What to work on:
Among the records below, find the line that has "- file output"; from there, give the lines again exactly, and stop after the line that has "(** [s.split(sep, 1)]".

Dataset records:
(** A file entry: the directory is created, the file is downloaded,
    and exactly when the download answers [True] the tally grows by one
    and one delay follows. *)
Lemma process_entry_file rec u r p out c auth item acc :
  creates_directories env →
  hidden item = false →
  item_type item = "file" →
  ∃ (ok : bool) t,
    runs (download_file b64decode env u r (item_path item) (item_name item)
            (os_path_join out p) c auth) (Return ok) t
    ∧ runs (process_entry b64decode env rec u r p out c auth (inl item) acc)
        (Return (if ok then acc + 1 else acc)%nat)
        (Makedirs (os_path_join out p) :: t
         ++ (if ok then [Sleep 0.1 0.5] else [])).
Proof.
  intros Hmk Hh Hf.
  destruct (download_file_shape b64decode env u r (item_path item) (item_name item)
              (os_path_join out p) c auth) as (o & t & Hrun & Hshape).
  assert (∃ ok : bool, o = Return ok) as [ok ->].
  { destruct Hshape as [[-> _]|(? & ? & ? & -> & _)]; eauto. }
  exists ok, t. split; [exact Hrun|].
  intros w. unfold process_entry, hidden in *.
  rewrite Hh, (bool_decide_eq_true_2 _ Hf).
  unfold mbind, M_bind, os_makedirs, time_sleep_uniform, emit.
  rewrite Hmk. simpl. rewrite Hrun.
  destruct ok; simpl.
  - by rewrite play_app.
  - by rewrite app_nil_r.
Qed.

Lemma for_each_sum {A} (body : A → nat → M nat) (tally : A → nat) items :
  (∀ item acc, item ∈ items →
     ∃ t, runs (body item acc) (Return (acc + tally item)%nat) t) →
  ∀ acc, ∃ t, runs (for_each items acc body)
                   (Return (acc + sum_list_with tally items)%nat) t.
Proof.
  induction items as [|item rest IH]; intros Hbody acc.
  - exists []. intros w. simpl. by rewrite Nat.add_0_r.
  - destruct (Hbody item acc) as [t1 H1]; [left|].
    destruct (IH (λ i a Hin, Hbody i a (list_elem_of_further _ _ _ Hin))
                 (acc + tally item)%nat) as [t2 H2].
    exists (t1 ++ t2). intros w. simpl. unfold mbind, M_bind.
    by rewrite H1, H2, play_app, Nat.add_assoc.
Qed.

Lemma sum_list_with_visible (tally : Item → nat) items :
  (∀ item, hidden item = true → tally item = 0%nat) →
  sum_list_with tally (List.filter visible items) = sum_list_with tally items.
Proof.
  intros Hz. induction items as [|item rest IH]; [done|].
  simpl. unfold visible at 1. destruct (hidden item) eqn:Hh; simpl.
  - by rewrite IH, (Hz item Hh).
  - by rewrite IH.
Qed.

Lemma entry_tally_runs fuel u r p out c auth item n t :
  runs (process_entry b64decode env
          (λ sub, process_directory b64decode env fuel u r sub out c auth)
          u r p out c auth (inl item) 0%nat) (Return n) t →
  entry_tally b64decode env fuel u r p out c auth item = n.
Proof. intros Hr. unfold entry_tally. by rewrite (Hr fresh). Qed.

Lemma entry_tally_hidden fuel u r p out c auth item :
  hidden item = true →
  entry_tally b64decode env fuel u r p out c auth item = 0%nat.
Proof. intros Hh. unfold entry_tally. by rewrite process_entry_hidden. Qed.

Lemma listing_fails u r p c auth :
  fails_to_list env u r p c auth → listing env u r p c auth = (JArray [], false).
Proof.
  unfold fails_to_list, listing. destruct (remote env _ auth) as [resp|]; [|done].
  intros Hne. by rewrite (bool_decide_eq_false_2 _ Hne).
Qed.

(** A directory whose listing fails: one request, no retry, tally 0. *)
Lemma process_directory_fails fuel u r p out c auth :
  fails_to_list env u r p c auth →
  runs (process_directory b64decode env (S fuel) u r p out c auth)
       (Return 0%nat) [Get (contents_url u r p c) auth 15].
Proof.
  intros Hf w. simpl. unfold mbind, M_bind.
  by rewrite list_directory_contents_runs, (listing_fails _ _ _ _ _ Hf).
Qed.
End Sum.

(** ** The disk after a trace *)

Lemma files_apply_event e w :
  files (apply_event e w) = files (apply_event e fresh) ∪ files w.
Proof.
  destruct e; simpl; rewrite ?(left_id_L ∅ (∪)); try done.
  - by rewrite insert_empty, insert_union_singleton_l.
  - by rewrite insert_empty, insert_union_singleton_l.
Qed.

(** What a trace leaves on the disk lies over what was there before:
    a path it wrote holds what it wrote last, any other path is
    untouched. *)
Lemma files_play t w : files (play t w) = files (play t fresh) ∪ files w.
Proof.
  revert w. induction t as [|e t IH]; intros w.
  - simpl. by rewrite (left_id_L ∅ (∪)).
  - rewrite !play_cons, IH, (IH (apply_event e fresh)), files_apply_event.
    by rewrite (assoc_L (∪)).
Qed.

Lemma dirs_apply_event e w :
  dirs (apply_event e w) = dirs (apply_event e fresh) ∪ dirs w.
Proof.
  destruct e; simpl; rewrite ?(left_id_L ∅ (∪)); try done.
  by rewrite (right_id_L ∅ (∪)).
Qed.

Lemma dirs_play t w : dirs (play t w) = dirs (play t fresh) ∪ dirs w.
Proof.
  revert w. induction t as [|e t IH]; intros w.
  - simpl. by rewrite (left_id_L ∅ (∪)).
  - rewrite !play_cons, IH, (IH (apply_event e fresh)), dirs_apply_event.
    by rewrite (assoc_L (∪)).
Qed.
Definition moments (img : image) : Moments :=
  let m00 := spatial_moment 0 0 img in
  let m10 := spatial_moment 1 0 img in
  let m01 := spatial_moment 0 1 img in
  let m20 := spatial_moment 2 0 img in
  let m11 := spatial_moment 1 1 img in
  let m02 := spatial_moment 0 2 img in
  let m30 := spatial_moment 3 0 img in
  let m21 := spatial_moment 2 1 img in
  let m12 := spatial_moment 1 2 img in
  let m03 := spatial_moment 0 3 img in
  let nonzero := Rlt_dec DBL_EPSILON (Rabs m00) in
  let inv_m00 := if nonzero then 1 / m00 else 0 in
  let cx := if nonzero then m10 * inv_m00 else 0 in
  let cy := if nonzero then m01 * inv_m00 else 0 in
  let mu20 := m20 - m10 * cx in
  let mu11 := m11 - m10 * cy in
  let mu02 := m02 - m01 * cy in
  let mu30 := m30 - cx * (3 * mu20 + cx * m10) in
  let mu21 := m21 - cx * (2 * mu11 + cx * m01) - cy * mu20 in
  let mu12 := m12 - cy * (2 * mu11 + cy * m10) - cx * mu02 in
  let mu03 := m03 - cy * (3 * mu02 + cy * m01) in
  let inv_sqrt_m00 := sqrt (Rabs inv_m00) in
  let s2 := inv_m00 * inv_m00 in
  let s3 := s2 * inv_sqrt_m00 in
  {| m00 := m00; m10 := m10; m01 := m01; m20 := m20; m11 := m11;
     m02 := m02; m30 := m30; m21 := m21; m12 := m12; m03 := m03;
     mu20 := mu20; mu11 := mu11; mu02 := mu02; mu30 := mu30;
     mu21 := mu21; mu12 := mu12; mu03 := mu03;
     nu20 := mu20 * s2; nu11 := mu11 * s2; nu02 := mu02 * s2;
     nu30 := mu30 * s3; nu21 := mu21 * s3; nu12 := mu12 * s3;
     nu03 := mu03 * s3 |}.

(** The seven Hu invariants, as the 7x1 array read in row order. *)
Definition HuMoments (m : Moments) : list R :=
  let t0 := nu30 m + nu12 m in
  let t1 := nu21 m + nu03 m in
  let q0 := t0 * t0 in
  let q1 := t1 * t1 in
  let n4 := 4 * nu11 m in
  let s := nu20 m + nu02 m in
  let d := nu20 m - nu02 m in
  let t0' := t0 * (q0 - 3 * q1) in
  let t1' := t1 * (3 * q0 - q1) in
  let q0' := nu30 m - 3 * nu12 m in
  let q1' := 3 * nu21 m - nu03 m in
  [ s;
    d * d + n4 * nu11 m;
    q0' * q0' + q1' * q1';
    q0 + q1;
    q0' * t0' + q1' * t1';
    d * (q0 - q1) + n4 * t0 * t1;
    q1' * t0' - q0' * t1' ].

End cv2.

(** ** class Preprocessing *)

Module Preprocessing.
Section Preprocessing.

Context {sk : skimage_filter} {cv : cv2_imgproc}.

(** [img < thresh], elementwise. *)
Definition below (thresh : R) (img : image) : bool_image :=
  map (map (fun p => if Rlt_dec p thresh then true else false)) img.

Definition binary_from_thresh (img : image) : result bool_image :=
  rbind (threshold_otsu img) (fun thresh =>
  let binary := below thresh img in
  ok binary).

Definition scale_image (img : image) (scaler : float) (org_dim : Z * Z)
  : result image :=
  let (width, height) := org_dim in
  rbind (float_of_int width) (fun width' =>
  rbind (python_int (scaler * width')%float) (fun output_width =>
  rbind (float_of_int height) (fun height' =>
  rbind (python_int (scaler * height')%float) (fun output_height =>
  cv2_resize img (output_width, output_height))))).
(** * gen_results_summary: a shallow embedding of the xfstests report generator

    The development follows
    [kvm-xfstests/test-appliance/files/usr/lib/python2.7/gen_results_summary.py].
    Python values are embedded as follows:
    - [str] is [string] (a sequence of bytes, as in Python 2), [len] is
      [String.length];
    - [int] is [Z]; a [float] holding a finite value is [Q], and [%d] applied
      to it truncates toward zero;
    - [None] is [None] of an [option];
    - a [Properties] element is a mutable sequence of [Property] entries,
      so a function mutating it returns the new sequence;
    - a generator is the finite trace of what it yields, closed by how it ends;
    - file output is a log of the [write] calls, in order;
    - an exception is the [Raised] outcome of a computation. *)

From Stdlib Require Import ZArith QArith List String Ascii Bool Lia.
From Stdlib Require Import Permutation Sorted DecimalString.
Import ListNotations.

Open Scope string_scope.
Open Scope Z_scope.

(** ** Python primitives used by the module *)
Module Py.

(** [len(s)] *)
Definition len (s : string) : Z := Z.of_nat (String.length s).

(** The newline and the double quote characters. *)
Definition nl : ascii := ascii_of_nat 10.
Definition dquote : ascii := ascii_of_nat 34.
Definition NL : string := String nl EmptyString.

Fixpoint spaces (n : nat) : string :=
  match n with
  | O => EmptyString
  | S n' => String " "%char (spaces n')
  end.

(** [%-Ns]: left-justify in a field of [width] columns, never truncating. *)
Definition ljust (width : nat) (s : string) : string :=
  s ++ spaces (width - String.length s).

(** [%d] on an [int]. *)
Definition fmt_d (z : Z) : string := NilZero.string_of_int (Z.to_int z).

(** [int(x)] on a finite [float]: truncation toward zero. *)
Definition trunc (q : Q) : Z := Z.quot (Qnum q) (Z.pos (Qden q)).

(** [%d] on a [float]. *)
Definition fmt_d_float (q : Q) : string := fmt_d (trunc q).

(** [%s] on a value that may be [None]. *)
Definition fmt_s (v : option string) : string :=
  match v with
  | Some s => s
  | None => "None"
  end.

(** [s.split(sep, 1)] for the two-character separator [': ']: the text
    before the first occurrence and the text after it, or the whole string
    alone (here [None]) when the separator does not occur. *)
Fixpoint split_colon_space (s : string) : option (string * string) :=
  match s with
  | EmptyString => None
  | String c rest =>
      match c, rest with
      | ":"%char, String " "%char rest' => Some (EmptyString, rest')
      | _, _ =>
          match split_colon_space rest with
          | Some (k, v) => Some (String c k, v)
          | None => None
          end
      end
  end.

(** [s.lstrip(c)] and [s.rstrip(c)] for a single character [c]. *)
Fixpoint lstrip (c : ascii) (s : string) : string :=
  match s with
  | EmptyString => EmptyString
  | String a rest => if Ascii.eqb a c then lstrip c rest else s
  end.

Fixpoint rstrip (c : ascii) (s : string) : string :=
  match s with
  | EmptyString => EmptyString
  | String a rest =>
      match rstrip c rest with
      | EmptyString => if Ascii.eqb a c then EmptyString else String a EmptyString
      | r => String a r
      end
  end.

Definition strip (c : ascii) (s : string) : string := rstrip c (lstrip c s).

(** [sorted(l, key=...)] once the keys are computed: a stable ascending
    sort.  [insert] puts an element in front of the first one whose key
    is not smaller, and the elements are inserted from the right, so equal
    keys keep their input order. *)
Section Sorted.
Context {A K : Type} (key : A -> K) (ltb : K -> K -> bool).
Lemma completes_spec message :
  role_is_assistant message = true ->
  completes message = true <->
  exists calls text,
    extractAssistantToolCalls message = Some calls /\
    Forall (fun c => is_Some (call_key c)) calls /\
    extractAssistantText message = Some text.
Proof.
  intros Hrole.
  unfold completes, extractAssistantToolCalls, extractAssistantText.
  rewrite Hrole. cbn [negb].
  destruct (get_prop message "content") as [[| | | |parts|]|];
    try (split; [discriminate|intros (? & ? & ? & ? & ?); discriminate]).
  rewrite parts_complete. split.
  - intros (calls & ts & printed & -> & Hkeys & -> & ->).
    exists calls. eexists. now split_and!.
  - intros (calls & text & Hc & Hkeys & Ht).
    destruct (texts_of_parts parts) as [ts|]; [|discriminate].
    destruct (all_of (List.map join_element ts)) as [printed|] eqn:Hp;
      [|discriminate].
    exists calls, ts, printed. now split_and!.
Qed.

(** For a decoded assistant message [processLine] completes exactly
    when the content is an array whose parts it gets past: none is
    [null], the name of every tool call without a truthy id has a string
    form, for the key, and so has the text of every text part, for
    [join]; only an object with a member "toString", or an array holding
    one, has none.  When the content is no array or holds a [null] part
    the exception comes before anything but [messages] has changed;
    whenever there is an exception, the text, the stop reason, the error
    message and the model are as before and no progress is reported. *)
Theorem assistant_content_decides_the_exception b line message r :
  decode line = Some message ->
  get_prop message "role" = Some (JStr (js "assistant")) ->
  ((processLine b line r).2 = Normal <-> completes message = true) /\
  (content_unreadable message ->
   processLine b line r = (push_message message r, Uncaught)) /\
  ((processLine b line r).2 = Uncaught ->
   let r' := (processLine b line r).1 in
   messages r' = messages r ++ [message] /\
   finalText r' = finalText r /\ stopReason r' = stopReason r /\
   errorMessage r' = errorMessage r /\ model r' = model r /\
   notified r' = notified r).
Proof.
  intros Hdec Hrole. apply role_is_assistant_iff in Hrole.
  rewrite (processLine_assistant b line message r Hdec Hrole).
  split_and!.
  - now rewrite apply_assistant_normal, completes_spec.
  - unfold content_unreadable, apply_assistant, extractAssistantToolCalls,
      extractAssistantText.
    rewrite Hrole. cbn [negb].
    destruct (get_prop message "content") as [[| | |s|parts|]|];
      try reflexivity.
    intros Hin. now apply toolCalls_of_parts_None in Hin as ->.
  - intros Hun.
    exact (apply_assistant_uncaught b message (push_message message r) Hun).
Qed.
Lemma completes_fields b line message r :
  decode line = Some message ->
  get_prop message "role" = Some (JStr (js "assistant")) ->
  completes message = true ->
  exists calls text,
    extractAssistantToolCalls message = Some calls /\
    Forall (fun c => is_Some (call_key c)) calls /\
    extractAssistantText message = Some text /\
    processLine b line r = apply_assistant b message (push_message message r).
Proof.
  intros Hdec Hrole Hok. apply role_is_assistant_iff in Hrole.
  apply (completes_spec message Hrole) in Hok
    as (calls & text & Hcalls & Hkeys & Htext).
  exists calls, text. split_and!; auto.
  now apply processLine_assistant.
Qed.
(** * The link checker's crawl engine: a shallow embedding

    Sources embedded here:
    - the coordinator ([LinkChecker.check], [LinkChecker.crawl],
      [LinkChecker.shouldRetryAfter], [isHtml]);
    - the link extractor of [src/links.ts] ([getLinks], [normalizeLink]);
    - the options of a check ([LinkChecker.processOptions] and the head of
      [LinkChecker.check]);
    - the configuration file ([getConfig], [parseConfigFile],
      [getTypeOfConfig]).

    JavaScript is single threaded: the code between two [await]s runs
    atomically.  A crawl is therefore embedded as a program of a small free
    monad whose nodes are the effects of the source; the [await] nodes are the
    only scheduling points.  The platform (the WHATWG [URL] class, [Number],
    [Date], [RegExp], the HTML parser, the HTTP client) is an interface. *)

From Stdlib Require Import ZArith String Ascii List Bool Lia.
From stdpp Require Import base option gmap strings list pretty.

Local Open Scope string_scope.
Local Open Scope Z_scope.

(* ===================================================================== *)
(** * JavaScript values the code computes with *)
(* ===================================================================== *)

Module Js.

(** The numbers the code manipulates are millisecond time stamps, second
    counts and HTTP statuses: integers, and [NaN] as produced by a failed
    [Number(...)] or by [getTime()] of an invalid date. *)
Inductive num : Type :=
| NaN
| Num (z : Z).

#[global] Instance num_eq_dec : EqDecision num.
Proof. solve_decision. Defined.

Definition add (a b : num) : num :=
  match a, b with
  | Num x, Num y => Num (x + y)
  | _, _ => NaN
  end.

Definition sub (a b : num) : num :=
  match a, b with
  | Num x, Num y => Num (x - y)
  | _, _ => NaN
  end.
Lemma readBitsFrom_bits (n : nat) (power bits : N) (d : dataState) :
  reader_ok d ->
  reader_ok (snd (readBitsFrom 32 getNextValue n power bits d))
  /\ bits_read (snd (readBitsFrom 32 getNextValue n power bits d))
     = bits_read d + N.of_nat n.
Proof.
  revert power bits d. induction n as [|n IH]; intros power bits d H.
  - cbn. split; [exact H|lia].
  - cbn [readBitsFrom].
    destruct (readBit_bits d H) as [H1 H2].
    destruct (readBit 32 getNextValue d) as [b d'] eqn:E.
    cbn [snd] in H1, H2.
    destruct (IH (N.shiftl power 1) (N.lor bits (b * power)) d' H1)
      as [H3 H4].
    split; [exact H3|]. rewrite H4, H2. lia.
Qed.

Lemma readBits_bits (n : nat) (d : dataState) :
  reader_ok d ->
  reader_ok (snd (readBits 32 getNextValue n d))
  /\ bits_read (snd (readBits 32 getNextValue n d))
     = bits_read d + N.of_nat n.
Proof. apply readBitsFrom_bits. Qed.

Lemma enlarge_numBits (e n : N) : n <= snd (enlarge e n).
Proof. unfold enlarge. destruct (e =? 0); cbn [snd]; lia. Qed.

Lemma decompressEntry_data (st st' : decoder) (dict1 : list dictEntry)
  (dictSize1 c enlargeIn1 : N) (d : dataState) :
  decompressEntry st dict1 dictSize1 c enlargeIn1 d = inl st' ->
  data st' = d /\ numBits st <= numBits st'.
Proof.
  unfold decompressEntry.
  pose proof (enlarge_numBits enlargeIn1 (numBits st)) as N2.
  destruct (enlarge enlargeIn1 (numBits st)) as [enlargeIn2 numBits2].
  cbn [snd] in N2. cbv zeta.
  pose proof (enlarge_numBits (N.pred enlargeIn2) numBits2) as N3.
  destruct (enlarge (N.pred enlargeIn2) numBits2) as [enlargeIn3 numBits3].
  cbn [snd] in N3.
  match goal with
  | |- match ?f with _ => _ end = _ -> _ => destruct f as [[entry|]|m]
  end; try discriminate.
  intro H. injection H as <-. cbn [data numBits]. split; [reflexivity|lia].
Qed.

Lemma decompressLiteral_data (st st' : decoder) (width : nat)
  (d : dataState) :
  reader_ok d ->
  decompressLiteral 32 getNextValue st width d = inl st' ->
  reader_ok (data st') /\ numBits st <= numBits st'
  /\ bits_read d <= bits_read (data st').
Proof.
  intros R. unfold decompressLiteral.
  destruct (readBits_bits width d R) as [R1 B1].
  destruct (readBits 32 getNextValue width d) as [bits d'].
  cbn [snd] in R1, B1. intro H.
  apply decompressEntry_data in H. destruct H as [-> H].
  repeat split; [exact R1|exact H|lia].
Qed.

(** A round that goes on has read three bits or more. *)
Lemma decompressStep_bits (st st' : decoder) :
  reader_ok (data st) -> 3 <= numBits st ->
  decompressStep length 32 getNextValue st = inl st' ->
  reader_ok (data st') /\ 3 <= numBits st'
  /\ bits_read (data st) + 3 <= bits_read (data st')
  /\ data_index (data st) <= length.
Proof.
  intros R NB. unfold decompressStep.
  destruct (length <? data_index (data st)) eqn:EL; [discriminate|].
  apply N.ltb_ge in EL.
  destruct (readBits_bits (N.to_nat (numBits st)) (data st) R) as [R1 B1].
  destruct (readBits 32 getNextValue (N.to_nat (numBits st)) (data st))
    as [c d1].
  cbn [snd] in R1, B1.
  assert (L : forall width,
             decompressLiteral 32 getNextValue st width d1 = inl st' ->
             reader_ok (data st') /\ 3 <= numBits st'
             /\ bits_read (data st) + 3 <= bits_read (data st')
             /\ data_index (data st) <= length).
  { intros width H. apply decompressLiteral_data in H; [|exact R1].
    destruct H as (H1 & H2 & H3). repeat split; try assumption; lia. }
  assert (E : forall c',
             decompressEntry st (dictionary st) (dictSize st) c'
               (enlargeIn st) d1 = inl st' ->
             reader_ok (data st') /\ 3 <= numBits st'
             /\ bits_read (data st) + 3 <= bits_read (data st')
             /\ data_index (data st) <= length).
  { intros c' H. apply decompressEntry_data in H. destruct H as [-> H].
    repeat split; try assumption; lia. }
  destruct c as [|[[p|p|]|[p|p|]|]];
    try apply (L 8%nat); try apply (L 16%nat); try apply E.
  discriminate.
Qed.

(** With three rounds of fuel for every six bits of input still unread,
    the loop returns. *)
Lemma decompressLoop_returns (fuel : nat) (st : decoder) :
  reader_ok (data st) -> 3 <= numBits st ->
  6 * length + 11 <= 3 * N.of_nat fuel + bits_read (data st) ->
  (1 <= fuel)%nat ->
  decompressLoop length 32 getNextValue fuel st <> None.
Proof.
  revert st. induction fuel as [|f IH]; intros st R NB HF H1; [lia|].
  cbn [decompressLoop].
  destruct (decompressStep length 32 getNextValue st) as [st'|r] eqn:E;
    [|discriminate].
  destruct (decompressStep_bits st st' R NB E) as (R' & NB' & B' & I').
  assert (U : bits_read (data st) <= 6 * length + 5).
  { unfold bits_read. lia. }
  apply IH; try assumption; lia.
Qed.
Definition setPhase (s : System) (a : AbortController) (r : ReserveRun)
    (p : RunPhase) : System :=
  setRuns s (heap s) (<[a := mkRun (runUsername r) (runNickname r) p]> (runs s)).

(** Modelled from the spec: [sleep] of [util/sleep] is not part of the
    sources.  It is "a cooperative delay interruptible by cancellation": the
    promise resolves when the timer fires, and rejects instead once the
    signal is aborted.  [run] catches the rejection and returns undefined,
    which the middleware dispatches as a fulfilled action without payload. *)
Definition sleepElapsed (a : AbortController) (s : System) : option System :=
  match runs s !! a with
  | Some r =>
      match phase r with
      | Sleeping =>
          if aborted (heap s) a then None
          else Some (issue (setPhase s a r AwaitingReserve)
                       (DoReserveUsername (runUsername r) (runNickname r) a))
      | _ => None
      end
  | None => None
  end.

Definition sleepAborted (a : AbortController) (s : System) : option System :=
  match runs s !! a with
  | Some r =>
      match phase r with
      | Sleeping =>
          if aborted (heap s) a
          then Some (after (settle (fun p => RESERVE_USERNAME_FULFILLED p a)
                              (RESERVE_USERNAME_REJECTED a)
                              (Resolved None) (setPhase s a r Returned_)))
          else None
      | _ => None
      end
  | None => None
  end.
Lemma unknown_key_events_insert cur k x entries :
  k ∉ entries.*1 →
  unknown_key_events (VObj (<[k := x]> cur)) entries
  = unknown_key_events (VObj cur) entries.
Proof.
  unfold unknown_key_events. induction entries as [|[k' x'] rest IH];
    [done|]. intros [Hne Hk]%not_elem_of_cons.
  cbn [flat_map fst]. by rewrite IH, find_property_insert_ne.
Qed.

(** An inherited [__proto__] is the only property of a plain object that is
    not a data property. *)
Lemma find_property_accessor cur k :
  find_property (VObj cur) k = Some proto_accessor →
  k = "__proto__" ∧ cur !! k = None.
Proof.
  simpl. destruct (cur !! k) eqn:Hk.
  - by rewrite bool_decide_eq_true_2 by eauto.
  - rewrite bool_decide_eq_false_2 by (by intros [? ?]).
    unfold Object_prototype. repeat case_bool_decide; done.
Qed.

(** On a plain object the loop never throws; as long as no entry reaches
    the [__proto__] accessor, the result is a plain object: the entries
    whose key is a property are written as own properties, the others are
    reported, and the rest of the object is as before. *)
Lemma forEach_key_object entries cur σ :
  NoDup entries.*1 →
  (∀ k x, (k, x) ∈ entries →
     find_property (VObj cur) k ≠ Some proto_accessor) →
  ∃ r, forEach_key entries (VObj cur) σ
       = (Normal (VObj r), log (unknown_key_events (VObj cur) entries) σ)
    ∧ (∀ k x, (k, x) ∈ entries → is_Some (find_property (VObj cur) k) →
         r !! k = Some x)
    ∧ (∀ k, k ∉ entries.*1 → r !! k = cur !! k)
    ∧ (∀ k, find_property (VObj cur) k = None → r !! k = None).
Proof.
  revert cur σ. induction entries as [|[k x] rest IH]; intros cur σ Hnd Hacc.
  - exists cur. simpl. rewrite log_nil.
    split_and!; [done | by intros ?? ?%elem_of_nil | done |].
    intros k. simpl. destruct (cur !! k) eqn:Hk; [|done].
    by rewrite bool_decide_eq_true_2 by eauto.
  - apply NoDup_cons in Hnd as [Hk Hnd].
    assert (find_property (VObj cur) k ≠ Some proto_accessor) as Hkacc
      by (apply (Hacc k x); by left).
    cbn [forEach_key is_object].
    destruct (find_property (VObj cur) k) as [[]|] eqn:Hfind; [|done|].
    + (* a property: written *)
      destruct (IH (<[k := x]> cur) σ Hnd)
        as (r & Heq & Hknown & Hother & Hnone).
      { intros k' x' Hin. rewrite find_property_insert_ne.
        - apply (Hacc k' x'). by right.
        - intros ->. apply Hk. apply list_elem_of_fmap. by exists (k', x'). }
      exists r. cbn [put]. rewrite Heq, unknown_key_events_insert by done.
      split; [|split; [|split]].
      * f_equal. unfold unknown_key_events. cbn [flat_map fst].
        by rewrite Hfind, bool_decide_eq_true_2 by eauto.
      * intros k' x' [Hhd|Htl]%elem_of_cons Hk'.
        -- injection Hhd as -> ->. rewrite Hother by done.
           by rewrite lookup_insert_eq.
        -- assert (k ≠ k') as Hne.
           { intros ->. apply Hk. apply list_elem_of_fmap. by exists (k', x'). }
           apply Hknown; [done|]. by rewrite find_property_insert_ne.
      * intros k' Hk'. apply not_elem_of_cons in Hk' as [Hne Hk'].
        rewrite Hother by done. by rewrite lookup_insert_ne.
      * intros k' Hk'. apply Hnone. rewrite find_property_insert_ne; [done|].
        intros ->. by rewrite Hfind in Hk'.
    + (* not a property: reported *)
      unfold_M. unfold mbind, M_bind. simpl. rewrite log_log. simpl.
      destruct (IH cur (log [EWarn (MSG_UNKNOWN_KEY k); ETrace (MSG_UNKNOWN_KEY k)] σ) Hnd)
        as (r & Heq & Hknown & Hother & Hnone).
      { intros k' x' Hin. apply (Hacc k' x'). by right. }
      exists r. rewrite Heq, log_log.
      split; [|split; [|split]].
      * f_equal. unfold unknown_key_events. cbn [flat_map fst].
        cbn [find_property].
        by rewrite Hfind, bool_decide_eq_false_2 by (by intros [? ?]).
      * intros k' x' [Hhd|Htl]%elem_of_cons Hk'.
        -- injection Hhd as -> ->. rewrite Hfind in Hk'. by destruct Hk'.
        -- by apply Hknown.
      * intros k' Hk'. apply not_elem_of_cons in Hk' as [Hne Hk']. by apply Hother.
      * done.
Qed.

Response to the task:
    - file output is a log of the [write] calls, in order;
    - an exception is the [Raised] outcome of a computation. *)

From Stdlib Require Import ZArith QArith List String Ascii Bool Lia.
From Stdlib Require Import Permutation Sorted DecimalString.
Import ListNotations.

Open Scope string_scope.
Open Scope Z_scope.

(** ** Python primitives used by the module *)
Module Py.

(** [len(s)] *)
Definition len (s : string) : Z := Z.of_nat (String.length s).

(** The newline and the double quote characters. *)
Definition nl : ascii := ascii_of_nat 10.
Definition dquote : ascii := ascii_of_nat 34.
Definition NL : string := String nl EmptyString.

Fixpoint spaces (n : nat) : string :=
  match n with
  | O => EmptyString
  | S n' => String " "%char (spaces n')
  end.

(** [%-Ns]: left-justify in a field of [width] columns, never truncating. *)
Definition ljust (width : nat) (s : string) : string :=
  s ++ spaces (width - String.length s).

(** [%d] on an [int]. *)
Definition fmt_d (z : Z) : string := NilZero.string_of_int (Z.to_int z).

(** [int(x)] on a finite [float]: truncation toward zero. *)
Definition trunc (q : Q) : Z := Z.quot (Qnum q) (Z.pos (Qden q)).

(** [%d] on a [float]. *)
Definition fmt_d_float (q : Q) : string := fmt_d (trunc q).

(** [%s] on a value that may be [None]. *)
Definition fmt_s (v : option string) : string :=
  match v with
  | Some s => s
  | None => "None"
  end.

(** [s.split(sep, 1)] for the two-character separator [': ']: the text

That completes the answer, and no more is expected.